JG0LD writes "The Firefox web browser will, henceforth, require users to manually activate Java objects on sites that they visit, Mozilla has confirmed. This even affects up-to-date versions of Java, which you can see on the block list. The change is aimed at improving security and moving away from a dependence on proprietary plug-ins, but critics say it will cause untold headaches for developers, admins and less-technical end-users. "

Re:Already considering uninstalling firefox

[Kjella]

Well, if you're in Norway then 800-900,000 people use it daily and 2.9 million occasionally to access their bank and various other public services through BankID. They are moving away from Java now after all the security issues, it was announced in April but hasn't happened yet so with this I expect Firefox usage here will drop like a rock.

Re:Headaches for developers?

[Dahamma]

Because Java allows native access to USB hardware. Haven't seen that in Javascript.

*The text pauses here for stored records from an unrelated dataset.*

Definition guidance_YELLOW : string :=
  "**Scientific guidance**" ++ nl ++
  "- The system accepts a moderate Bio-Time contraction to handle this meal." ++ nl ++
  "- Repeated YELLOW patterns may accumulate subtle 'time-debt' – fatigue or brain fog after meals." ++ nl ++
  "- Reducing fast sugars and adding fibre/protein can lower the Bio-Time cost." ++ nl.

Definition guidance_RED : string :=
  "**Scientific guidance**" ++ nl ++
  "- The meal induces a strong average contraction of biological time." ++ nl ++
  "- Recurrent RED patterns are compatible with higher metabolic and vascular stress." ++ nl ++
  "- Consider reducing high-GI and liquid carbohydrates and seeking professional advice if common." ++ nl.

Definition detailed_guidance (status : string) : string :=
  if String.eqb status "GREEN" then guidance_GREEN
  else if String.eqb status "YELLOW" then guidance_YELLOW
  else guidance_RED.

(** *** The "Analyze Meal" call sequence

    What the button handler computes before it renders: the arrays, the
    step changes, [steps = dE[1:]], the net shift, the classification and
    the guidance text.  The rendering calls are left out. *)

Record analysis : Type := mkAnalysis {
  an_E : list f64;
  an_T : list f64;
  an_dE : list (option f64);
  an_steps : list (option f64);
  an_net : f64;
  an_summary : summary;
  an_guidance : string
}.

Definition analyze_meal (glucose : list f64) : result analysis :=
  let '(E, T) := compute_T_E glucose g_min_default g_max_default in
  let dE := compute_dE_pct E in
  let steps := tl dE in
  let net := py_sum (not_None steps) in
  s <- classify_with_reason E ;;
  Ok (mkAnalysis E T dE steps net s (detailed_guidance (status s))).

End App.
Import App.

(** ** The program on binary64

    The same functions once more, on the 64-bit IEEE numbers the program
    runs on ([PrimFloat.float]: every operation rounds to nearest, ties to
    even, and overflows to an infinity, as [np.float64] and Python [float]
    do).  This embedding is for evaluating the program at given inputs. *)

Module B64.

Definition np_maximum (x y : float) : float :=
  if PrimFloat.is_nan x || PrimFloat.is_nan y then PrimFloat.nan
  else if PrimFloat.leb x y then y else x.

Definition np_minimum (x y : float) : float :=
  if PrimFloat.is_nan x || PrimFloat.is_nan y then PrimFloat.nan
  else if PrimFloat.leb x y then x else y.

Definition np_clip (x lo hi : float) : float :=
  np_minimum (np_maximum x lo) hi.

(** The element count as a binary64 number (exact below 2^53). *)
Fixpoint count (n : nat) : float :=
  match n with
  | O => 0%float
  | S k => PrimFloat.add (count k) 1%float
  end.

(** [np.sum] of a short array adds the elements from left to right. *)
Definition np_sum (xs : list float) : float :=
  fold_left PrimFloat.add xs 0%float.

Definition np_mean (xs : list float) : float :=
  PrimFloat.div (np_sum xs) (count (List.length xs)).

Definition np_min (xs : list float) : result float :=
  match xs with
  | [] => Raise ValueError
  | x :: rest => Ok (fold_left np_minimum rest x)
  end.

Definition first (xs : list float) : result float :=
  match xs with
  | [] => Raise IndexError
  | x :: _ => Ok x
  end.

Definition py_div (x y : float) : result float :=
  if PrimFloat.eqb y 0%float then Raise ZeroDivisionError
  else Ok (PrimFloat.div x y).

Definition py_sum (xs : list float) : float :=
  fold_left PrimFloat.add xs 0%float.

Fixpoint not_None (xs : list (option float)) : list float :=
  match xs with
  | [] => []
  | Some x :: rest => x :: not_None rest
  | None :: rest => not_None rest
  end.

Definition compute_T_E (g_values : list float) (g_min g_max : float)
  : list float * list float :=
  let g := g_values in
  let T := map (fun x => (x - g_min) / (g_max - g_min))%float g in
  let T := map (fun x => np_clip x 0.0%float 1.0%float) T in
  let E := map (fun x => 1.0 - x * x)%float T in
  (E, T).

Definition item (E : list float) (i : nat) : float := nth i E PrimFloat.nan.

Definition dE_at (E : list float) (i : nat) : float :=
  ((item E i - item E (i - 1)) / item E (i - 1) * 100.0)%float.

Definition compute_dE_pct (E : list float) : list (option float) :=
  [None] ++ map (fun i => Some (dE_at E i)) (seq 1 (List.length E - 1)).

Record summary : Type := mkSummary {
  status : string;
  reason : string;
  E_pre : float;
  E_min : float;
  E_mean : float;
  E_mean_rel : float
}.

Definition classify_with_reason (E : list float) : result summary :=
  E_pre <- first E ;;
  E_min <- np_min E ;;
  let E_mean := np_mean E in
  E_mean_rel <-
    (if PrimFloat.eqb E_pre 0%float
     then Ok 100.0%float
     else q <- py_div E_mean E_pre ;; Ok (q * 100.0)%float) ;;
  let '(status, reason) :=
    if PrimFloat.leb 90.0%float E_mean_rel then ("GREEN", reason_GREEN)
    else if PrimFloat.leb 75.0%float E_mean_rel then ("YELLOW", reason_YELLOW)
    else ("RED", reason_RED) in
  Ok (mkSummary status reason E_pre E_min E_mean E_mean_rel).

Record analysis : Type := mkAnalysis {
  an_E : list float;
  an_T : list float;
  an_dE : list (option float);
  an_steps : list (option float);
  an_net : float;
  an_summary : summary;
  an_guidance : string
}.
(** * FuzzQLite: the differential SQLite runner ([archive/sqlite_runner.py])

    A shallow embedding of [SQLiteRunner] and the proofs of its
    specification.  Python [str] values are sequences of code points; the
    development works with the Latin-1 range, one [ascii] per code point. *)

From Stdlib Require Import ZArith Ascii String List Bool Lia.
From stdpp Require Import gmap strings list fin_maps.

Local Open Scope Z_scope.
Local Open Scope list_scope.

(** ** Python strings *)

Definition text := list ascii.

Definition str (s : string) : text := list_ascii_of_string s.

Definition code (c : ascii) : Z := Z.of_N (N_of_ascii c).

(** [str.isspace] on a single code point below 256: TAB..CR, FS..US,
    SPACE, NEL and NBSP. *)
Definition isspace (c : ascii) : bool :=
  let n := code c in
  ((9 <=? n) && (n <=? 13)) || ((28 <=? n) && (n <=? 32))
  || (n =? 133) || (n =? 160).

Section Strip.
Variable ws : ascii -> bool.

Fixpoint lstrip_by (s : text) : text :=
  match s with
  | [] => []
  | c :: t => if ws c then lstrip_by t else s
  end.

Fixpoint rstrip_by (s : text) : text :=
  match s with
  | [] => []
  | c :: t =>
      match rstrip_by t with
      | [] => if ws c then [] else [c]
      | t' => c :: t'
      end
  end.

Definition strip_by (s : text) : text := rstrip_by (lstrip_by s).
End Strip.

(** [s.strip()] *)
Definition strip (s : text) : text := strip_by isspace s.

(** [s.split(sep)] for a one-character separator: never the empty list. *)
Fixpoint split (sep : ascii) (s : text) : list text :=
  match s with
  | [] => [[]]
  | c :: t =>
      if Ascii.eqb c sep then [] :: split sep t
      else match split sep t with
           | [] => [[c]]
           | h :: r => (c :: h) :: r
           end
  end.

(** [sep.join(parts)] *)
Fixpoint join (sep : text) (parts : list text) : text :=
  match parts with
  | [] => []
  | [p] => p
  | p :: rest => p ++ sep ++ join sep rest
  end.

(** [c in s] *)
Definition contains (c : ascii) (s : text) : bool := existsb (Ascii.eqb c) s.

Definition is_empty (s : text) : bool :=
  match s with [] => true | _ => false end.

(** ** Python floats: IEEE binary64 with correct rounding

    A finite binary64 is [m * 2^k] in units of the least subnormal
    [2^-1074]: [0 <= m < 2^53] and [0 <= k <= 2045]. *)

Inductive pyfloat :=
| FNan
| FInf (neg : bool)
| FFin (neg : bool) (m k : Z).

Definition ulp_bias : Z := 1074.
Definition mant_bound : Z := 2 ^ 53.
Definition overflow_bound : Z := 2 ^ 2098.   (* 2^1024 in units of 2^-1074 *)

Definition binary64 (m k : Z) : Prop :=
  0 <= m < mant_bound /\ 0 <= k <= 2045.

(** Round half to even of the quotient [a / b], [b > 0]. *)
Definition rhe_div (a b : Z) : Z :=
  let q := a / b in
  let r := a mod b in
  if 2 * r <? b then q
  else if b <? 2 * r then q + 1
  else if Z.even q then q else q + 1.

(** The binary64 nearest to the positive rational [n / d] (ties to even),
    before the overflow test: mantissa and biased exponent. *)
Definition round_core (n d : Z) : Z * Z :=
  if n =? 0 then (0, 0)
  else
    let num := n * 2 ^ ulp_bias in
    let k1 := Z.max 0 (Z.log2 n - Z.log2 d - 53 + ulp_bias) in
    let k := if num / (d * 2 ^ k1) <? mant_bound then k1 else k1 + 1 in
    (rhe_div num (d * 2 ^ k), k).

Definition round64 (neg : bool) (n d : Z) : pyfloat :=
  let '(m, k) := round_core n d in
  if m * 2 ^ k <? overflow_bound then FFin neg m k else FInf neg.

(** *** Decimal digits *)

Definition is_digit (c : ascii) : bool :=
  let n := code c in (48 <=? n) && (n <=? 57).

Definition digit_val (c : ascii) : Z := code c - 48.

Definition digit_char (d : Z) : ascii := ascii_of_N (Z.to_N (d + 48)).

Definition dec_value (ds : text) : Z :=
  fold_left (fun acc c => 10 * acc + digit_val c) ds 0.
(** C8, amended.  A record on the channel of the manager whose byte value
    does not decode ends [_listen] with the decoding error: what the earlier
    records yielded has been yielded, and no later record is. *)
Theorem listen_stops_at_malformed (pickle : Pickle.t) (self : t)
    (pre post : list Message.t) (m : Message.t) (x : exn) :
  Message.topic m = channel self ->
  Pickle.loads pickle (Message.value m) = inl x ->
  raised (_listen pickle self pre) = None ->
  _listen pickle self (pre ++ m :: post)
    = Generated (yielded (_listen pickle self pre)) (Some x).
Proof.
  intros Htopic Hloads Hpre.
  rewrite (listen_app pickle self pre _ Hpre). unfold _listen at 2 3.
  rewrite !kafka_listen_all. simpl.
  rewrite Htopic, String.eqb_refl, Hloads. simpl. now rewrite app_nil_r.
Qed.

Lemma listen_stops_at_malformed_witness :
  _listen sample_pickle sample_manager ([first_record] ++ malformed_record :: [last_record])
    = Generated [VNone] (Some (PickleError "invalid load key")).
Proof.
  apply (listen_stops_at_malformed sample_pickle sample_manager
           [first_record] [last_record] malformed_record
           (PickleError "invalid load key")); reflexivity.
Defined.

(** C9. A manager constructed with [write_only = True]: its start does not
    start the consumer loop, so that whatever the broker delivers nothing is
    applied locally and nothing else happens; and [_publish] hands the record
    to the broker as it does for every manager. *)
Theorem write_only_never_applies (pickle : Pickle.t) (kafka : option package)
    (url chan : string) (e e' : env) (self : t) :
  __init__ kafka url chan true e = (inr self, e') ->
  (forall stream e1, initialize pickle self stream e1 = (inr tt, e1)) /\
  (forall data bytes e1,
     Pickle.dumps pickle data = inr bytes ->
     reachable e1 = true ->
     _publish pickle self data e1
       = (inr tt, Env (trace e1) true []
                    (broker e1 ++ pending e1 ++ [Message.Make chan bytes]))).
Proof.
  destruct kafka as [lib |]; [| discriminate].
  rewrite init_with_kafka. destruct (reachable e); [| discriminate].
  intros [= <- _]. split.
  - intros stream e1. reflexivity.
  - intros data bytes e1 Hdumps Hup. now apply publish_ok.
Qed.
(** * Climb detection on an elevation profile

    A shallow embedding of the climb detector of the profile generator
    ([detectClimbs] and its helpers [smoothElevationForClimbDetection],
    [categorizeClimb], [generateClimbName] and [mergeNearbyClimbs]) and the
    properties its specification states about it.

    Numbers.  The source computes on JavaScript numbers.  The embedding is
    written once, over an interface [Number] that lists the operations the
    source applies to numbers, and is read at two instances:
    - [Q_Number]: exact rational arithmetic.  The properties that need facts
      of arithmetic (order, monotonicity of subtraction, means) are proved at
      this instance; it does not model rounding, infinities or NaN.
    - [Float_Number]: IEEE 754 binary64 with round-to-nearest-even, the
      arithmetic a JavaScript engine performs; the code is evaluated at it,
      and the facts about tracks without a climb are proved at it from the
      specification of its operations.
    Properties that rest on the control flow alone are proved for every
    instance, hence for both.

    Arrays.  An array is a list, an index a natural number.  A read [a[i]]
    is a lookup that may fail: the source throws when it reads a field of an
    element that is not there.  Every function therefore returns an [option],
    [None] standing for a thrown error, and the properties below include that
    [None] is never returned. *)

From Stdlib Require Import ZArith QArith Qround Lqa String.
From Stdlib Require Import PrimFloat SpecFloat FloatOps FloatAxioms.
From stdpp Require Import base option list sorting.
(** *** LIMIT and OFFSET *)

(** SQLite reads a negative LIMIT as no limit and a negative OFFSET as 0;
    Postgres rejects both. *)
Definition limit_offset {A : Type} (eng : engine) (limit offset : Z)
  (l : list A) : Py.result (list A) :=
  match eng with
  | Sqlite3Engine =>
      let l1 := if offset <? 0 then l else skipn (Z.to_nat offset) l in
      inr (if limit <? 0 then l1 else firstn (Z.to_nat limit) l1)
  | PostgresEngine =>
      if limit <? 0 then inl (Py.DatabaseError "LIMIT must not be negative")
      else if offset <? 0 then inl (Py.DatabaseError "OFFSET must not be negative")
      else inr (firstn (Z.to_nat limit) (skipn (Z.to_nat offset) l))
  end.

(** *** Statements and their execution *)

Inductive query : Type :=
| SelectCount (where_clause : option bexpr)
| SelectUsers (where_clause : option bexpr) (order_by_column : string)
    (order : sort_order)
| SelectOneName.

Record cursor : Type := {
  description : list string;
  fetchall : list (list sqlval)
}.

Definition arg_ok (a : arg) : bool :=
  match a with
  | AStr _ => true
  | AInt z => int64 z
  end.

Definition matching (eng : engine) (db : database) (w : option bexpr)
  : list joined :=
  filter (where_holds eng w) (from_clause db).

(** [ORDER BY <it> <o>, u.name ASC LIMIT <limit> OFFSET <offset>] over the
    rows that passed WHERE.  A LIMIT or OFFSET that the engine rejects is
    reported before any row is read. *)
Definition ordered_page (eng : engine) (it : select_item) (o : sort_order)
  (limit offset : Z) (rows : list joined) : Py.result (list joined) :=
  match limit_offset eng limit offset (sort_by (row_leb eng it o) rows) with
  | inl e => inl e
  | inr rs =>
      if select_raises eng limit rows then
        inl (Py.DatabaseError "bigint out of range")
      else inr rs
  end.
(** When the request goes through, or fails with an [HTTPError], the
    hook is called with the data of the batch, right after the request. *)
Lemma dispatch_calls_hook (h : host) (batch : list EventMetric) (w : world)
    (session_token payload_json : string) :
  config_proxy_handler (tank_shotgun h) = false ->
  get_session_token (tank_shotgun h) = Ok session_token ->
  json_dumps h {| auth_args_session_token := session_token;
                  metrics := map data batch |} = Ok payload_json ->
  urlopen h = Ok tt \/ (exists code, urlopen h = Fault (HTTPError code)) ->
  trace (final_state (_dispatch hook_name h batch w)) =
    trace w ++
      [UrlOpen (base_url (tank_shotgun h) +:+ "/" +:+ API_ENDPOINT) payload_json;
       CoreHook hook_name (map data batch)].
Proof.
  intros Hproxy Htoken Hjson Hsend.
  unfold _dispatch. rewrite Hproxy, Htoken. unfold bind at 1 2. simpl.
  unfold bind at 1. simpl. rewrite Hjson. unfold bind at 1. simpl.
  unfold bind at 1, try_except, bind at 1, emit, modify. simpl.
  destruct Hsend as [->|[code ->]]; simpl;
    unfold bind, emit, modify; simpl;
    destruct (execute_core_hook h) as [[]|e]; simpl;
    by rewrite <- app_assoc.
Qed.

(** When the request fails with a [URLError] that is no [HTTPError], the
    error leaves [_dispatch] right after the request: no hook call. *)
Lemma dispatch_URLError_raises (h : host) (batch : list EventMetric) (w : world)
    (session_token payload_json reason : string) :
  config_proxy_handler (tank_shotgun h) = false ->
  get_session_token (tank_shotgun h) = Ok session_token ->
  json_dumps h {| auth_args_session_token := session_token;
                  metrics := map data batch |} = Ok payload_json ->
  urlopen h = Fault (URLError reason) ->
  _dispatch hook_name h batch w =
    Raised (URLError reason)
      {| metrics_queue := metrics_queue w;
         self_worker := self_worker w;
         trace := trace w ++
           [UrlOpen (base_url (tank_shotgun h) +:+ "/" +:+ API_ENDPOINT)
              payload_json] |}.
Proof.
  intros Hproxy Htoken Hjson Hsend.
  unfold _dispatch. rewrite Hproxy, Htoken. unfold bind at 1 2. simpl.
  unfold bind at 1. simpl. rewrite Hjson. unfold bind at 1. simpl.
  unfold bind at 1, try_except, bind at 1, emit, modify. simpl.
  by rewrite Hsend.
Qed.

(** A worker that was halted leaves its loop at the next test. *)
Lemma run_loop_halted (script : list host) (w : world) :
  _halt_event (self_worker w) = true ->
  run_loop hook_name script w = Some (Returned tt w).
Proof. intros Hhalt. destruct script; simpl; by rewrite Hhalt. Qed.

End WorkerFacts.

And no offense, but do you know what a digital signature is? Having the source code to the algorithm doesn't affect security. That would be like saying "I know how AES works, therefore I can decrypt all AES-encrypted data!" Doesn't work that way.

Re:Didn't they learn from Microsoft?

[buchner.johannes]

Actually it's not an authorization dialog, but a "click-to-play" on the embed objects. You can get the same functionality already by setting plugins.click_to_play to true in about:config. That is just going to be a default setting on new installs, but you can set it to false. I set it to true myself, because it is useful to not have arbitrary Flash code to just start running (and playing).

The gamble Mozilla makes is that because of the extra step, companies will move to putting content into HTML5 rather than external plugins, because it makes their website more clunky. They also do replace external PDF viewer plugins with a HTML5/JS based one, so it is a coherent strategy towards open technologies. There are plenty of benefits if it works out, security is one of them. And it's a phased, non-invasive method, which can be disabled.